● Assignment
In full and unaltered, output the records below.

(Beginning of Data provided)

Lemma StronglySorted_snoc (R : A -> A -> Prop) (l : list A) (x : A) :
  StronglySorted R l -> Forall (fun y => R y x) l ->
  StronglySorted R (l ++ [x]).
Proof.
  induction 1 as [| a l Hl IH Ha]; cbn; intros Hx.
  - constructor; constructor.
  - inversion Hx as [| ? ? Hax Hlx]; subst.
    constructor; [now apply IH |].
    apply Forall_app.
    split; [exact Ha | constructor; [exact Hax | constructor]].
Qed.

Lemma StronglySorted_rev (R : A -> A -> Prop) (l : list A) :
  StronglySorted R l -> StronglySorted (fun a b => R b a) (rev l).
Proof.
  induction 1 as [| a l Hl IH Ha]; cbn.
  - constructor.
  - apply StronglySorted_snoc; [exact IH |].
    apply Forall_rev. exact Ha.
Qed.

End SortedLists.

(** C5: with the size key the result lists every item once, and its sizes
    never increase along the list when [reverse] is off and never decrease
    when it is on. *)
Theorem sortItems_by_size (h : Host) (items : list Item) (opts : Opts) :
  opt_size opts = true ->
  Permutation items (sortItems h items opts) /\
  (opt_reverse opts = false ->
     StronglySorted Z.ge (map itemSize (sortItems h items opts))) /\
  (opt_reverse opts = true ->
     StronglySorted Z.le (map itemSize (sortItems h items opts))).
Proof.
  intros Hsize. unfold sortItems. rewrite Hsize. cbv zeta.
  assert (S : StronglySorted (mayPrecede bySize) (Array_sort bySize items)).
  { apply Array_sort_sorted; unfold bySize; intros; lia. }
  pose proof (Array_sort_perm bySize items) as P.
  split; [| split].
  - destruct (opt_reverse opts); [| exact P].
    eapply perm_trans; [exact P | apply Permutation_rev].
  - intros ->. eapply StronglySorted_map; [| exact S].
    unfold mayPrecede, bySize, itemSize. intros a b Hab. lia.
  - intros ->. eapply StronglySorted_map; [| apply StronglySorted_rev, S].
    unfold mayPrecede, bySize, itemSize. cbn beta. intros a b Hab. lia.
Qed.

(** ** The collecting loop *)

Section Collect.

Variable h : Host.
Variable directory : string.
Variable opts : Opts.

(** The loop always runs to its end: it returns the items built so far
    followed by the collected ones, and only adds to the error stream. *)
Lemma collect_spec (entries : list string) :
  forall (items : list Item) (c : Console),
    collect h directory opts entries items c =
      (Done (items ++ collected h directory opts entries)%list,
       {| stdout := stdout c;
          stderr := (stderr c ++ warnings h directory opts entries)%list |}).
Proof.
  induction entries as [| entry rest IH]; intros items c;
    cbn [collect collected warnings].
  - unfold ret. rewrite !app_nil_r. now destruct c.
  - fold (skipped opts entry). destruct (skipped opts entry); [apply IH |].
    destruct (stat h (path_join h directory entry)) as [message | st].
    + unfold bind, console_error. rewrite IH. cbn [stdout stderr].
      now rewrite <- app_assoc.
    + rewrite IH. fold (itemOf h directory entry st).
      now rewrite <- app_assoc.
Qed.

(End of Data provided)

● Answer for this exercise
Lemma StronglySorted_snoc (R : A -> A -> Prop) (l : list A) (x : A) :
  StronglySorted R l -> Forall (fun y => R y x) l ->
  StronglySorted R (l ++ [x]).
Proof.
  induction 1 as [| a l Hl IH Ha]; cbn; intros Hx.
  - constructor; constructor.
  - inversion Hx as [| ? ? Hax Hlx]; subst.
    constructor; [now apply IH |].
    apply Forall_app.
    split; [exact Ha | constructor; [exact Hax | constructor]].
Qed.

Lemma StronglySorted_rev (R : A -> A -> Prop) (l : list A) :
  StronglySorted R l -> StronglySorted (fun a b => R b a) (rev l).
Proof.
  induction 1 as [| a l Hl IH Ha]; cbn.
  - constructor.
  - apply StronglySorted_snoc; [exact IH |].
    apply Forall_rev. exact Ha.
Qed.

End SortedLists.

(** C5: with the size key the result lists every item once, and its sizes
    never increase along the list when [reverse] is off and never decrease
    when it is on. *)
Theorem sortItems_by_size (h : Host) (items : list Item) (opts : Opts) :
  opt_size opts = true ->
  Permutation items (sortItems h items opts) /\
  (opt_reverse opts = false ->
     StronglySorted Z.ge (map itemSize (sortItems h items opts))) /\
  (opt_reverse opts = true ->
     StronglySorted Z.le (map itemSize (sortItems h items opts))).
Proof.
  intros Hsize. unfold sortItems. rewrite Hsize. cbv zeta.
  assert (S : StronglySorted (mayPrecede bySize) (Array_sort bySize items)).
  { apply Array_sort_sorted; unfold bySize; intros; lia. }
  pose proof (Array_sort_perm bySize items) as P.
  split; [| split].
  - destruct (opt_reverse opts); [| exact P].
    eapply perm_trans; [exact P | apply Permutation_rev].
  - intros ->. eapply StronglySorted_map; [| exact S].
    unfold mayPrecede, bySize, itemSize. intros a b Hab. lia.
  - intros ->. eapply StronglySorted_map; [| apply StronglySorted_rev, S].
    unfold mayPrecede, bySize, itemSize. cbn beta. intros a b Hab. lia.
Qed.

(** ** The collecting loop *)

Section Collect.

Variable h : Host.
Variable directory : string.
Variable opts : Opts.

(** The loop always runs to its end: it returns the items built so far
    followed by the collected ones, and only adds to the error stream. *)
Lemma collect_spec (entries : list string) :
  forall (items : list Item) (c : Console),
    collect h directory opts entries items c =
      (Done (items ++ collected h directory opts entries)%list,
       {| stdout := stdout c;
          stderr := (stderr c ++ warnings h directory opts entries)%list |}).
Proof.
  induction entries as [| entry rest IH]; intros items c;
    cbn [collect collected warnings].
  - unfold ret. rewrite !app_nil_r. now destruct c.
  - fold (skipped opts entry). destruct (skipped opts entry); [apply IH |].
    destruct (stat h (path_join h directory entry)) as [message | st].
    + unfold bind, console_error. rewrite IH. cbn [stdout stderr].
      now rewrite <- app_assoc.
    + rewrite IH. fold (itemOf h directory entry st).
      now rewrite <- app_assoc.
Qed.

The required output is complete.